Whilst I am proud of the BDA's role, we were more successful in protecting NHS earnings than we were in protecting private earnings, which was not for the want of trying. NHS practices may well now be struggling, in England particularly, as they face increased delivery expectations despite ongoing restrictions in place.

I think that dentists and teams have really gone above and beyond what you might expect.

I think by necessity there have been signs of a strong recovery, particularly for private dentistry, so I would hope that it is a sector that will come out of the pandemic strongly.

I'd say it's oral health rather than dentistry that has been particularly badly affected by the pandemic. Because we had the period of closure and we had a backlog of care built up, you can see that there is now - and probably still building - an adverse impact on the oral health of the nation which might be there for some time.

Absolutely. There was some public and patient frustration at the closure of dentistry and then reduced availability of dentistry during the summer, but it's a case of 'you don't know what you've got till it's gone'.

I think that dentists and teams have really gone above and beyond what you might expect. It's been challenging for organisations like the BDA to move to supporting members working at home, but that is nothing compared to teams that have gone into unfamiliar circumstances, with risk attached to providing care to patients who may have COVID, the difficult circumstances around additional PPE, and the requirements on infection prevention and control.

They really bought into that urgent care provision and the ways that volunteers stepped forward for that and roles in wider NHS care when practices were shut. We had thousands of volunteers for wider roles in the NHS at that time and then beyond that into the vaccination programme, lots of stories about volunteers getting involved.

Overall, I think the profession has done itself proud.

Fundamentally, my perception is that there will remain a need for a trade union and a professional body. I don't think that will change. There needs to be a voice and an advocate for oral health, for patients and for the profession.

What will inevitably change is how we do it. That needs to evolve and we need to adapt to what might be a changing environment.

There are all sorts of things that you might consider that may change over the coming years.

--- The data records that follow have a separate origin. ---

Lemma framed_try_finally {A} (m : M A) (f : M unit) :
  framed m -> framed f -> framed (try_finally m f).
Proof.
  intros Hm Hf w. unfold try_finally. specialize (Hm w).
  destruct (m w) as [[a|e|] w1]; simpl in *; try assumption;
    specialize (Hf w1); destruct (f w1) as [[[]|e'|] w2]; simpl in *;
    eapply after_trans; eassumption.
Qed.

Lemma framed_emit e : framed (emit e).
Proof. intro w. split; [apply R_refl|]. now exists [e]. Qed.

Lemma framed_outside {A} (f : D -> outcome A * D) (ev : outcome A -> event) :
  framed (outside f ev).
Proof.
  intro w. unfold outside. destruct (f (driver w)) as [o d].
  assert (Q : after w {| robot := robot w; driver := d;
                         trace := trace w ++ [ev o] |})
    by (split; [apply R_refl|now exists [ev o]]).
  destruct o; exact Q.
Qed.

Lemma framed_update (f : Robot -> Robot) :
  (forall r, R r (f r)) -> framed (update f).
Proof.
  intros Hf w. split; [apply Hf|]. exists []. simpl. now rewrite app_nil_r.
Qed.

Lemma framed_retry_loop fuel name a : framed (retry_loop drv fuel name a).
Proof.
  induction fuel as [|fuel IH]; simpl; [now apply framed_still|].
  apply framed_try_except.
  - unfold call. destruct (act_body a);
      [apply framed_outside|now apply framed_still].
  - intros []; try (now apply framed_still).
    + apply framed_bind; [apply framed_emit|intro; now apply framed_still].
    + apply framed_bind; [apply framed_emit|intro; exact IH].
Qed.

Lemma framed_move_to_pos fuel pos : framed (move_to_pos drv fuel pos).
Proof.
  apply framed_bind; [apply framed_retry_loop|intro; apply framed_emit].
Qed.

Lemma framed_move_to_home fuel : framed (move_to_home drv fuel).
Proof.
  apply framed_bind; [apply framed_move_to_pos|intro; apply framed_emit].
Qed.

Lemma framed_tool_state_loop fuel inner st :
  framed (tool_state_loop drv fuel inner st).
Proof.
  revert st. induction fuel as [|fuel IH]; intro st; simpl;
    [now apply framed_still|].
  destruct (st =? 0); [now apply framed_still|].
  apply framed_bind; [apply framed_emit|intros _].
  apply framed_bind; [apply framed_retry_loop|intros _].
  apply framed_bind; [apply framed_outside|intro; apply IH].
Qed.

Lemma framed_control_gripper fuel act : framed (control_gripper drv fuel act).
Proof.
  apply framed_bind.
  - apply framed_try_except.
    + apply framed_bind; [apply framed_outside|].
      intro; apply framed_tool_state_loop.
    + intros []; try (now apply framed_still). apply framed_emit.
  - intros _. destruct act;
      (apply framed_bind; [apply framed_retry_loop|
                           intro; now apply framed_still]).
Qed.

Lemma framed_slow_arm_control {A} fuel slow (body : M A) :
  framed body -> framed (slow_arm_control drv fuel slow body).
Proof.
  intro Hb. apply framed_bind; [apply framed_retry_loop|intros _].
  apply framed_try_finally; [exact Hb|].
  apply framed_bind; [apply framed_retry_loop|intro; now apply framed_still].
Qed.

Lemma framed_calibrate_rows fuel rows : framed (calibrate_rows drv fuel rows).
Proof.
  induction rows as [|row rows IH]; simpl; [now apply framed_still|].
  apply framed_bind; [apply framed_move_to_pos|intros _].
  apply framed_bind; [|intros _; exact IH].
  apply framed_slow_arm_control.
  apply framed_bind; [apply framed_move_to_pos|intros _].
  apply framed_bind; [apply framed_emit|intros _].
  apply framed_bind; [apply framed_outside|intros _].
  apply framed_move_to_pos.
Qed.

Lemma framed_subscript {A} (t : list A) index : framed (subscript t index).
Proof. unfold subscript. destruct (tuple_get t index); now apply framed_still. Qed.
(** The loop over the tiles: what it returns and what it reports. *)
Lemma tile_loop_run template total tiles : forall all_elements failed_tiles w,
  let '(r, tr, _) :=
    tile_loop send template total tiles all_elements failed_tiles w in
  exists new,
    r = Val (all_elements ++ fetched tr, failed_tiles ++ new)
    /\ tiles_of tr = (fun it => ((it.1 + 1)%nat, total, it.2)) <$> tiles
    /\ (fun ft => (ft_idx ft, ft_bbox ft)) <$> new `sublist_of` tiles
    /\ (length (elems_of tr) + length new = length tiles)%nat.
Proof.
  induction tiles as [|[idx tb] rest IH]; intros all_elements failed_tiles w.
  - cbn. exists []. by rewrite !app_nil_r.
  - cbn [tile_loop]. unfold bind at 1. cbn [print emit].
    unfold bind at 1, try_except, bind at 1.
    pose proof (query_answers (format_bbox template 0 (bbox_str tb))
                  TIMEOUT_PER_REQUEST MAX_RETRIES w) as Hans.
    pose proof (query_events (format_bbox template 0 (bbox_str tb))
                  TIMEOUT_PER_REQUEST MAX_RETRIES w) as Hev.
    destruct (query_overpass_with_mirrors send _ _ _ w) as [[rq trq] wq].
    cbn in Hev. apply client_events_no_tile in Hev as [Hev1 Hev2].
    assert (Hfetched : fetched trq
                       = match rq with
                         | Val data => default [] (tile_elements data)
                         | Exc _ => []
                         end).
    { unfold fetched. rewrite Hans. destruct rq; cbn; by rewrite ?app_nil_r. }
    clear Hans.
    assert (Hfailed : forall e tr2 r2,
      default [] (match rq with
                  | Val data => tile_elements data
                  | Exc _ => None
                  end) = [] ->
      (exists new,
         r2 = Val (all_elements ++ fetched tr2,
                   (failed_tiles
                    ++ [{| ft_idx := idx; ft_bbox := tb; ft_error := e |}])
                   ++ new)
         /\ tiles_of tr2
            = (fun it => ((it.1 + 1)%nat, total, it.2)) <$> rest
         /\ (fun ft => (ft_idx ft, ft_bbox ft)) <$> new `sublist_of` rest
         /\ (length (elems_of tr2) + length new = length rest)%nat) ->
      let tr := [EvPrint (PTile (idx + 1) total tb)] ++ trq
                ++ [EvPrint (PTileFailed e)]
                ++ [EvSleep SLEEP_BETWEEN_TILES] ++ tr2 in
      exists new,
        r2 = Val (all_elements ++ fetched tr, failed_tiles ++ new)
        /\ tiles_of tr
           = (fun it => ((it.1 + 1)%nat, total, it.2)) <$> (idx, tb) :: rest
        /\ (fun ft => (ft_idx ft, ft_bbox ft)) <$> new
           `sublist_of` (idx, tb) :: rest
        /\ (length (elems_of tr) + length new
            = length ((idx, tb) :: rest))%nat).
    { intros e tr2 r2 Hnone (new & -> & Ht & Hs & Hc). cbv zeta.
      exists ({| ft_idx := idx; ft_bbox := tb; ft_error := e |} :: new).
      read_events. rewrite Hfetched, Hev1, Hev2, Ht.
      assert (Hq : match rq with
                   | Val data => default [] (tile_elements data)
                   | Exc _ => []
                   end = []) by (by destruct rq).
      rewrite Hq. cbn [app length fmap list_fmap fst snd].
      rewrite <- app_assoc. split; [done|]. split; [done|].
      split; [by apply sublist_skip|].
      cbn. lia. }
    destruct rq as [data|e].
    + unfold tile_elements in Hfetched, Hfailed.
      cbv beta iota zeta delta [bind lift print emit ret sleep].
      destruct (dict_get data "elements" (JArr [])) as [elems|e1];
        cbn [mbind res_bind] in Hfetched, Hfailed; cbv beta iota zeta.
      * destruct (py_len elems) as [n|e2] eqn:Hlen;
          cbn [mbind res_bind] in Hfetched, Hfailed; cbv beta iota zeta.
        -- destruct (py_len_iter elems n Hlen) as [more Hmore].
           rewrite Hmore in *. cbv beta iota zeta. cbn [fst snd].
           specialize (IH (all_elements ++ more) failed_tiles wq).
           destruct (tile_loop send template total rest _ _ wq)
             as [[r2 tr2] w2].
           destruct IH as (new & -> & Ht & Hs & Hc). exists new.
           read_events. rewrite Hfetched, Hev1, Hev2, Ht.
           cbn [default app length fmap list_fmap fst snd].
           rewrite !app_nil_r, <- app_assoc. split; [done|]. split; [done|].
           split; [by apply sublist_cons|]. cbn. lia.
        -- cbn [fst snd].
           specialize (IH all_elements
                         (failed_tiles
                          ++ [{| ft_idx := idx; ft_bbox := tb;
                                 ft_error := e2 |}]) wq).
           destruct (tile_loop send template total rest _ _ wq)
             as [[r2 tr2] w2].
           rewrite ?app_nil_l, ?app_nil_r, <- ?app_assoc.
           by apply (Hfailed e2 tr2 r2 eq_refl IH).
      * cbn [fst snd].
        specialize (IH all_elements
                      (failed_tiles
                       ++ [{| ft_idx := idx; ft_bbox := tb;
                              ft_error := e1 |}]) wq).
        destruct (tile_loop send template total rest _ _ wq)
          as [[r2 tr2] w2].
        rewrite ?app_nil_l, ?app_nil_r, <- ?app_assoc.
        by apply (Hfailed e1 tr2 r2 eq_refl IH).
    + cbv beta iota zeta delta [bind lift print emit ret sleep].
      cbn [fst snd].
      specialize (IH all_elements
                    (failed_tiles
                     ++ [{| ft_idx := idx; ft_bbox := tb;
                            ft_error := e |}]) wq).
      destruct (tile_loop send template total rest _ _ wq)
        as [[r2 tr2] w2].
      rewrite ?app_nil_l, ?app_nil_r, <- ?app_assoc.
      by apply (Hfailed e tr2 r2 eq_refl IH).
Qed.

(** X9: the tile loop never raises and never drops a tile: every tile is
    started, in order; each one either reports its element count or is
    appended to the failed tiles, in order; and the elements returned are
    those of the answered queries, in order, after the ones already held. *)
Theorem tile_loop_partial_failure template total tiles all_elements
    failed_tiles (w : World) :
  let '(r, tr, _) :=
    tile_loop send template total tiles all_elements failed_tiles w in
  exists new,
    r = Val (all_elements ++ fetched tr, failed_tiles ++ new)
    /\ tiles_of tr = (fun it => ((it.1 + 1)%nat, total, it.2)) <$> tiles
    /\ (fun ft => (ft_idx ft, ft_bbox ft)) <$> new `sublist_of` tiles
    /\ (length (elems_of tr) + length new = length tiles)%nat.
Proof. apply tile_loop_run. Qed.

Lemma dict_get_exn d k dflt e : dict_get d k dflt = Exc e -> e = AttributeError.
Proof. destruct d; cbn; congruence. Qed.

Lemma element_key_exn el e :
  element_key el = Exc e -> e = AttributeError \/ e = TypeError.
Proof.
  unfold element_key.
  destruct (dict_get el "type" JNull) as [t|e1] eqn:Ht; cbn;
    [|intros [= <-]; left; by eapply dict_get_exn].
  destruct (dict_get el "id" JNull) as [i|e1] eqn:Hi; cbn;
    [|intros [= <-]; left; by eapply dict_get_exn].
  destruct t, i; cbn; intros [= <-]; by right.
Qed.

Lemma dedupe_loop_exn elems : forall seen out e,
  dedupe_loop elems seen out = Exc e -> e = AttributeError \/ e = TypeError.
Proof.
  induction elems as [|el rest IH]; intros seen out e; cbn; [done|].
  destruct (element_key el) as [key|e1] eqn:Hk; cbn.
  - case_bool_decide; apply IH.
  - intros [= <-]. by eapply element_key_exn.
Qed.

Lemma or_else_exn a b e :
  or_else a b = Exc e -> a = Exc e \/ b = Exc e.
Proof.
  unfold or_else. destruct a as [v|e1]; cbn; [|by left].
  destruct (truthy v); [done|by right].
Qed.

Lemma addr_loop_exn tags keys : forall acc e,
  addr_loop tags keys acc = Exc e -> e = AttributeError.
Proof.
  induction keys as [|k keys IH]; intros acc e; cbn; [done|].
  destruct (dict_get tags k JNull) as [v|e1] eqn:Hv; cbn.
  - destruct (truthy v); apply IH.
  - intros [= <-]. by eapply dict_get_exn.
Qed.

Lemma str_join_exn sep parts e : str_join sep parts = Exc e -> e = TypeError.
Proof.
  unfold str_join.
  assert (Hs : forall e, as_strs parts = Exc e -> e = TypeError).
  { induction parts as [|p parts IH]; cbn; [done|]. intros e0.
    destruct p; try by intros [= <-].
    destruct (as_strs parts); cbn; [done|]. intros [= <-]. by apply IH. }
  destruct (as_strs parts); cbn; [done|]. intros [= <-]. by apply Hs.
Qed.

Will the core way that general dental practice is provided remain in place or will it change?

Will the growth in corporate dentistry continue and therefore will we see fewer practice owners, will we see more associates and what will their employment status be? Will it change to being more employed dentists?

What about the BDA's relationship with the wider dental team?

These are all quite fundamental questions about what we are.

We also have to look at how members want to receive their advice and information in the future and how they will want to interact with us and with each other.